The large investment of starting over is a detriment to Kingdom’s replayability, which largely depends on your patience with starting everything up completely over. How much you’ll get out of the experience depends on how likely you are to replay similar parts, and the idea of learning from each attempt is hindered by having to go so far back to test new ideas. The start of the game is pretty slow-moving, and that’s the part you’ll have to keep playing over and over again when you die. Each instance also felt too similar to the one before it, and the game starts to get boring, going through the same motions every time. Even the pixel filter became distracting; it moves with the screen like an overlay, breaking the effect that its going for.

Kingdom also suffers because every instance ends up being, feeling, and looking too similar — despite being procedurally generated. A few different landmarks swap positions. Each new instance felt more like a variant on a theme than a whole new world to explore, and the forest lost its appeal on each play through. I also wish that Kingdom would let you start over from a day you previously failed on, instead of having to go back all the way to day one every time you died. It would make it a bit easier, but also allow for the types of risky exploration it seems to want to foster.

No carrot for the horse

Kingdom lacks a central driving force to keep players playing. It doesn’t have enough to coax you to keep playing.
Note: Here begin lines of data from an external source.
(** Walks that end at the second and at the third level. *)
Lemma walk_mega pm root va e1 e2 :
  pm (root + 8 * RISCV_GET_PT_INDEX va 1) = e1 -> Sv39.V e1 = true -> Sv39.is_leaf e1 = false ->
  pm (Sv39.PPN e1 * 2 ^ 12 + 8 * RISCV_GET_PT_INDEX va 2) = e2 -> Sv39.V e2 = true -> Sv39.is_leaf e2 = true ->
  Sv39.translate pm root va = Some (Sv39.PPN e2 * 2 ^ 12 + va mod 2 ^ 21).
Proof.
  rewrite !INDEX_VPN by lia. intros E1 V1 F1 E2 V2 F2. unfold Sv39.translate.
  by rewrite (Sv39.step_table _ _ _ _ _ _ E1), (Sv39.step_leaf _ _ _ _ _ _ E2).
Qed.

Lemma walk_small pm root va e1 e2 e3 :
  pm (root + 8 * RISCV_GET_PT_INDEX va 1) = e1 -> Sv39.V e1 = true -> Sv39.is_leaf e1 = false ->
  pm (Sv39.PPN e1 * 2 ^ 12 + 8 * RISCV_GET_PT_INDEX va 2) = e2 -> Sv39.V e2 = true -> Sv39.is_leaf e2 = false ->
  pm (Sv39.PPN e2 * 2 ^ 12 + 8 * RISCV_GET_PT_INDEX va 3) = e3 -> Sv39.V e3 = true -> Sv39.is_leaf e3 = true ->
  Sv39.translate pm root va = Some (Sv39.PPN e3 * 2 ^ 12 + va mod 2 ^ 12).
Proof.
  rewrite !INDEX_VPN by lia. intros E1 V1 F1 E2 V2 F2 E3 V3 F3. unfold Sv39.translate.
  by rewrite (Sv39.step_table _ _ _ _ _ _ E1), (Sv39.step_table _ _ _ _ _ _ E2), (Sv39.step_leaf _ _ _ _ _ _ E3).
Qed.

(** Inside the range that one table covers, the index grows with the offset. *)
Lemma INDEX_offset ptr off n : 2 <= n <= 3 -> ptr mod 2 ^ (9 * (4 - n) + 12) = 0 -> 0 <= off < 2 ^ (9 * (4 - n) + 12) ->
  RISCV_GET_PT_INDEX (ptr + off) n = off / 2 ^ (9 * (3 - n) + 12) /\
  (forall k, 1 <= k < n -> RISCV_GET_PT_INDEX (ptr + off) k = RISCV_GET_PT_INDEX ptr k).
Proof.
  intros Hn Hp Ho. split.
  - rewrite PT_INDEX_spec by lia. assert (n = 2 \/ n = 3) as [-> | ->] by lia; simpl Z.mul in *; simpl Z.add in *; mlia.
  - intros k Hk. rewrite !PT_INDEX_spec by lia. f_equal.
    assert (k = 1 \/ k = 2) as [-> | ->] by lia; assert (n = 2 \/ n = 3) as [-> | ->] by lia;
      simpl Z.mul in *; simpl Z.add in *; try lia; mlia.
Qed.

(** ** The leaf loop *)

(** The entries of the leaf table after the loop: the pages from [off0] on. *)
Definition leaf_entry (dram_base sz : Z) (a : Z) : Z := pte_create (ppn (dram_base + sz * a)) map_flags.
It relies on a player’s own self-feedback loop and desire to explore. But without a limitation on exploring, this doesn’t work.

Achievements are on their way, and these may address this problem (if achievements are your thing). But there still needs to be something in-game to motivate you. If it has no point or motivating factor, it’s hard to stay motivated.

Conclusion

Kingdom has solid ideas that get lost in its own simplicity. It’s a little too conceptual, and I found that it had a hard time holding my attention after a few in-game days. It has a whole kingdom out there to explore, but it just isn’t varied or interesting enough to warrant the type of commitment it ask of the player.

Score: 67/100

Kingdom is now available for PC, Mac, and Linux. The publisher provided GamesBeat with a code for the purposes of this review.